• **ABOUT THIS EXERCISE**: The line containing "Lemma timespec_to_double_ns_exact n" marks the end: write out exactly every line from the first line of the data below through that line, and only those.

• **SUPPLIED DATA**:
Lemma time_sub_ns x y : normal x -> normal y -> time_sub x y = ts_of_ns (ns x - ns y).
Proof.
  intros [Hx Hxs] [Hy Hys].
  assert (0 <= tv_nsec (time_sub x y) < NSEC /\ ns (time_sub x y) = ns x - ns y) as [Hr Hn].
  { unfold time_sub, ns, NSEC in *. simpl in *. case_if; cbn;
      rewrite ?s64_id by (rewrite ?s64_id; clia); lia. }
  rewrite <- Hn. by apply ts_of_ns_unique.
Qed.

Lemma time_add_ns x y : normal x -> normal y -> time_add x y = ts_of_ns (ns x + ns y).
Proof.
  intros [Hx Hxs] [Hy Hys].
  assert (0 <= tv_nsec (time_add x y) < NSEC /\ ns (time_add x y) = ns x + ns y) as [Hr Hn].
  { unfold time_add, ns, NSEC in *. simpl in *.
    rewrite (s64_id (tv_nsec x + tv_nsec y)) by clia. case_if; cbn;
      rewrite ?s64_id by (rewrite ?s64_id; clia); lia. }
  rewrite <- Hn. by apply ts_of_ns_unique.
Qed.

Lemma timespec_to_double_ns_exact n :
  Z.abs n < 2 ^ 52 -> timespec_to_double_ns (ts_of_ns n) = double_of_Z n.
Proof.
  intros H. unfold timespec_to_double_ns, ts_of_ns. cbn [tv_sec tv_nsec].
  pose proof (Z.mod_pos_bound n NSEC ltac:(done)).
  pose proof (Z_div_mod_eq_full n NSEC). unfold NSEC in *. simpl in *.
  rewrite dmul_exact by (unfold prec; simpl; lia).
  rewrite dadd_exact by (unfold prec; simpl; lia). f_equal. lia.
Qed.

(** ** Time: theorems *)

(** [time_sub] computes the difference of two instants: on normalised
    arguments its result is normalised and denotes exactly the difference in
    nanoseconds, a negative one included, with no overflow of either field;
    and adding the difference back to the earlier instant gives the later. *)
Theorem time_sub_correct (x y : timespec) (Hx : normal x) (Hy : normal y) :
  0 <= tv_nsec (time_sub x y) < NSEC
  /\ ns (time_sub x y) = ns x - ns y
  /\ in_s64 (tv_sec (time_sub x y))
  /\ (normal (time_sub x y) -> time_add (time_sub x y) y = x).
Proof.
  pose proof Hx as [Hx1 Hx2]. pose proof Hy as [Hy1 Hy2].
  rewrite time_sub_ns by done. rewrite ns_of_ns.
  assert (0 <= tv_nsec (ts_of_ns (ns x - ns y)) < NSEC) by (by apply Z.mod_pos_bound).
  split; [done|]. split; [done|]. split.
  - apply ts_of_ns_sec. unfold ns, NSEC in *. simpl in *. lia.
  - intros Hn. rewrite time_add_ns, ns_of_ns by done.
    rewrite Z.sub_add. symmetry. by apply ts_of_ns_unique.
Qed.

Theorem time_sub_correct_witness :
  ns (time_sub (Timespec 5 1) (Timespec 7 2)) = -2000000001.
Proof.
  destruct (time_sub_correct (Timespec 5 1) (Timespec 7 2)) as (_ & H & _).
  - vm_compute. intuition discriminate.
  - vm_compute. intuition discriminate.
  - rewrite H. reflexivity.
Defined.

(** [do_sleep] asks the kernel for one sleep of exactly [mili]
    milliseconds, as a normalised [timespec]; zero makes no call at all, and
    the result is -1 exactly when [nanosleep] failed. *)
Theorem do_sleep_correct {W} (h : handler W) (w : W) (mili : Z) (H : 0 <= mili <= INT_MAX) :
  exists r w' tr,
    run (traced h) (do_sleep mili) (w, []) = (Done r, (w', tr))
    /\ (mili = 0 /\ r = 0 /\ tr = []
        \/ 0 < mili /\ exists t a g,
             0 <= tv_nsec t < NSEC /\ ns t = mili * 1000000
             /\ ((a < 0 /\ r = -1 /\ tr = [Ev Gettimeofday g; Ev (Nanosleep t) a])
                 \/ (0 <= a /\ r = 0 /\ exists g',
                      tr = [Ev Gettimeofday g; Ev (Nanosleep t) a; Ev Gettimeofday g']))).
Proof.
  unfold do_sleep. destruct (Z.eqb_spec mili 0) as [->|Hm].
  { exists 0, w, []. split; [done|]. left. done. }
  pose proof (Z.quot_rem' mili 1000) as Hqr.
  pose proof (Z.rem_bound_pos mili 1000 ltac:(lia) ltac:(lia)) as Hr.
  assert (s32 (crem mili 1000 * 1000000) = crem mili 1000 * 1000000) as Hs.
  { apply s32_id. unfold crem. clia. }
  rewrite Hs. set (t := Timespec _ _).
  assert (0 <= tv_nsec t < NSEC /\ ns t = mili * 1000000) as [Ht1 Ht2].
  { unfold ns, NSEC, t, cdiv, crem. cbn [tv_sec tv_nsec]. lia. }
  step_run. case_if; step_run; do 3 eexists; (split; [done|right]); (split; [lia|]);
    do 3 eexists; (split; [exact Ht1|]); (split; [exact Ht2|]); [left|right]; eauto.
Qed.

Theorem do_sleep_correct_witness :
  exists r w' tr, run (traced (@default_handler unit)) (do_sleep 1500) (tt, []) = (Done r, (w', tr))
    /\ r = 0 /\ length tr = 3%nat.
Proof.
  destruct (do_sleep_correct (@default_handler unit) tt 1500 ltac:(vm_compute; intuition discriminate))
    as (r & w' & tr & Hr & _).
  exists r, w', tr. split; [exact Hr|].
  vm_compute in Hr. injection Hr as <- <- <-. split; reflexivity.
Defined.

(** ** Profiling: lemmas *)

Lemma store_ts_append {W} (h : handler W) p (rs l : list timespec) t w :
  (length rs < length l)%nat ->
  run h (store_ts (BArr p (rs ++ drop (length rs) l)) (Z.of_nat (length rs)) t) w
  = (Done (BArr p (rs ++ [t] ++ drop (S (length rs)) l)), w).
Proof.
  intros Hlt. unfold store_ts.
  replace (_ && _) with true.
  2:{ symmetry. apply andb_true_iff. rewrite Z.leb_le, Z.ltb_lt, length_app, length_drop. lia. }
  cbn. rewrite Nat2Z.id, insert_app_r_alt, Nat.sub_diag by lia.
  destruct (lookup_lt_is_Some_2 l (length rs) Hlt) as [x Hx].
  rewrite (drop_S l x (length rs)) by done. done.
Qed.

(** An answer of the monotonic clock. *)
Definition clock_answer {W} (h : handler W) (t : timespec) : Prop :=
  exists w, t = (h _ (Clock_gettime CLOCK_MONOTONIC) w).1.

(** Called again and again from the object [a0] on, the profiled function
    terminates, maps the object it is given by [step], and does not itself
    read the monotonic clock. *)
Definition func_ok {W Args} (h : handler W) (f : Args -> prog (Z * Args)) (step : Args -> Args)
    (a0 : Args) : Prop :=
  forall k w tr, let a := Nat.iter k step a0 in exists r w' tr',
    run (traced h) (f a) (w, tr) = (Done (r, step a), (w', tr ++ tr'))
    /\ clock_readings tr' = [].

Lemma profile_func_run {W Args} (h : handler W) (prof : profile Args) (step : Args -> Args)
    (p : Z) (l : list timespec) (w : W) (tr0 : list ev) :
  data prof = BArr p l -> repeat prof = Z.of_nat (length l) -> func_ok h (func prof) step (args prof) ->
  exists w' tr,
    run (traced h) (profile_func prof) (w, tr0)
    = (Done (set_args (set_data prof (BArr p (clock_readings tr)))
               (Nat.iter (S (length l)) step (args prof))), (w', tr0 ++ tr))
    /\ length (clock_readings tr) = length l
    /\ Forall (clock_answer h) (clock_readings tr).
Proof.
  intros Hdata Hrep Hfunc. unfold profile_func. rewrite run_bind.
  pose proof (Hfunc O w tr0) as (r0 & w0 & trw & H0 & Hc0). cbn in H0. rewrite H0. cbn [and_then].
  rewrite run_bind, Hdata, Hrep, Nat2Z.id.
  edestruct (run_for_invariant (traced h)
    (fun i '(d, a) '(w, tr) => exists tr', tr = tr0 ++ tr' /\
       d = BArr p (clock_readings tr' ++ drop (Z.to_nat i) l)
       /\ length (clock_readings tr') = Z.to_nat i
       /\ a = Nat.iter (S (Z.to_nat i)) step (args prof)
       /\ Forall (clock_answer h) (clock_readings tr')))
    as ([d a] & [w' tr] & -> & tr' & -> & Hd & Hl & Ha & Hf).
  - intros j [d a] [w1 tr1] Hj (tr' & -> & -> & Hl & -> & Hf). step_run.
    set (t := (h timespec _ w1).1). set (w2 := (h timespec _ w1).2).
    replace j with (Z.of_nat (length (clock_readings tr'))) by lia. rewrite Nat2Z.id.
    rewrite store_ts_append by lia. cbn [and_then]. rewrite run_bind.
    destruct (Hfunc (S (length (clock_readings tr'))) w2 ((tr0 ++ tr') ++ [Ev (Clock_gettime CLOCK_MONOTONIC) t]))
      as (r & w3 & tr3 & -> & Hc3). cbn [and_then].
    eexists (_, _), (_, _). split; [done|].
    exists (tr' ++ [Ev (Clock_gettime CLOCK_MONOTONIC) t] ++ tr3).
    replace (Z.to_nat (Z.of_nat (length (clock_readings tr')) + 1))
      with (S (length (clock_readings tr'))) by lia.
    rewrite !clock_readings_app, Hc3, app_nil_r. cbn [clock_readings omap list_omap clock_reading].
    rewrite <- !app_assoc. split; [done|]. split; [done|].
    split; [rewrite length_app; cbn; lia|]. split; [done|].
    apply Forall_app. split; [done|]. repeat constructor. by exists w1.
  - exists trw. rewrite Hc0. done.
  - cbn [and_then]. exists w', tr'. rewrite Z.add_0_l, Nat2Z.id in Hd, Hl, Ha.
    rewrite drop_all, app_nil_r in Hd. subst. done.
Qed.

(** The profiling loop: on a data array of [n] slots, with [repeat = n]
    and a profiled function that terminates, [profile_func] terminates without
    leaving the array; it calls the function [n + 1] times (once to warm up)
    and leaves in [data] the [n] readings of the monotonic clock, in order. *)
Theorem profile_func_correct {W Args} (h : handler W) (prof : profile Args) (step : Args -> Args)
    (p : Z) (l : list timespec) (w : W)
    (Hdata : data prof = BArr p l) (Hrep : repeat prof = Z.of_nat (length l))
    (Hfunc : func_ok h (func prof) step (args prof)) :
  exists prof' w' tr,
    run (traced h) (profile_func prof) (w, []) = (Done prof', (w', tr))
    /\ data prof' = BArr p (clock_readings tr)
    /\ length (clock_readings tr) = length l
    /\ args prof' = Nat.iter (S (length l)) step (args prof).
Proof.
  destruct (profile_func_run h prof step p l w [] Hdata Hrep Hfunc) as (w' & tr & Hr & Hl & _).
  do 3 eexists. split; [exact Hr|]. done.
Qed.

(** A profile whose function counts its calls in its argument. *)
Definition counting_profile (n : Z) (d : tsbuf) : profile Z :=
  Profile Z (Some "count") (fun a => Ret (0, a + 1)) 0 n (double_of_Z 0) (double_of_Z 0) 1 d.

Theorem profile_func_correct_witness :
  exists prof', (run (traced (@default_handler unit))
                   (profile_func (counting_profile 2 (BArr 7 [Timespec 9 9; Timespec 9 9])))
                   (tt, [])).1 = Done prof'
    /\ args prof' = 3 /\ data prof' = BArr 7 [Timespec 0 0; Timespec 0 0].
Proof.
  destruct (profile_func_correct (@default_handler unit)
              (counting_profile 2 (BArr 7 [Timespec 9 9; Timespec 9 9])) (fun a => a + 1) 7
              [Timespec 9 9; Timespec 9 9] tt eq_refl eq_refl)
    as (prof' & w' & tr & Hrun & Hd & Hl & Ha).
  - intros k w tr. exists 0, w, []. rewrite app_nil_r. split; reflexivity.
  - exists prof'. rewrite Hrun. split; [reflexivity|]. split; [exact Ha|].
    vm_compute in Hrun. injection Hrun as <- <- <-. reflexivity.
Defined.

(** The gaps between successive instants, in nanoseconds. *)
Fixpoint deltas (l : list timespec) : list Z :=
  match l with
  | x :: (y :: _) as l' => (ns y - ns x) :: deltas l'
  | _ => []
  end.

(** The gaps add up to the distance from the first to the last instant. *)
Lemma zsum_deltas x l : zsum (deltas (x :: l)) = ns (List.last l x) - ns x.
Proof.
  revert x. induction l as [|y l IH]; intros x; [cbn; lia|].
  change (deltas (x :: y :: l)) with ((ns y - ns x) :: deltas (y :: l)).
  rewrite zsum_cons, IH, last_cons_default. lia.
Qed.

Lemma length_deltas l : length (deltas l) = pred (length l).
Proof.
  induction l as [|x [|y l] IH]; [done..|].
  change (S (length (deltas (y :: l))) = S (length l)). by rewrite IH.
Qed.

Lemma lookup_deltas l j d :
  deltas l !! j = Some d ->
  exists x y, l !! j = Some x /\ l !! S j = Some y /\ d = ns y - ns x.
Proof.
  revert j. induction l as [|x [|y l] IH]; intros j; [done..|].
  change (deltas (x :: y :: l)) with ((ns y - ns x) :: deltas (y :: l)).
  destruct j as [|j]; cbn [lookup list_lookup].
  - intros [= <-]. eauto.
  - intros H. destruct (IH j H) as (x' & y' & Hx & Hy & ->). eauto.
Qed.

(** Samples whose instants are normalised and lie within 2^51 ns (26 days)
    of one another, in the array [data]. *)
Record samples {Args} (prof : profile Args) (p : Z) (l : list timespec) : Prop := Samples {
  samples_data : data prof = BArr p l;
  samples_repeat : repeat prof = Z.of_nat (length l);
  samples_nonempty : 0 < repeat prof <= INT_MAX;
  samples_normal : Forall normal l;
  samples_span : forall x y, x ∈ l -> y ∈ l -> Z.abs (ns x - ns y) < 2 ^ 51
}.

Lemma run_load_ts {W} (h : handler W) p l j x w :
  l !! j = Some x -> run h (load_ts (BArr p l) (Z.of_nat j)) w = (Done x, w).
Proof.
  intros H. unfold load_ts. case_if; [lia|]. by rewrite Nat2Z.id, H.
Qed.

• **WRITTEN SOLUTION**:
Lemma time_sub_ns x y : normal x -> normal y -> time_sub x y = ts_of_ns (ns x - ns y).
Proof.
  intros [Hx Hxs] [Hy Hys].
  assert (0 <= tv_nsec (time_sub x y) < NSEC /\ ns (time_sub x y) = ns x - ns y) as [Hr Hn].
  { unfold time_sub, ns, NSEC in *. simpl in *. case_if; cbn;
      rewrite ?s64_id by (rewrite ?s64_id; clia); lia. }
  rewrite <- Hn. by apply ts_of_ns_unique.
Qed.

Lemma time_add_ns x y : normal x -> normal y -> time_add x y = ts_of_ns (ns x + ns y).
Proof.
  intros [Hx Hxs] [Hy Hys].
  assert (0 <= tv_nsec (time_add x y) < NSEC /\ ns (time_add x y) = ns x + ns y) as [Hr Hn].
  { unfold time_add, ns, NSEC in *. simpl in *.
    rewrite (s64_id (tv_nsec x + tv_nsec y)) by clia. case_if; cbn;
      rewrite ?s64_id by (rewrite ?s64_id; clia); lia. }
  rewrite <- Hn. by apply ts_of_ns_unique.
Qed.

Lemma timespec_to_double_ns_exact n :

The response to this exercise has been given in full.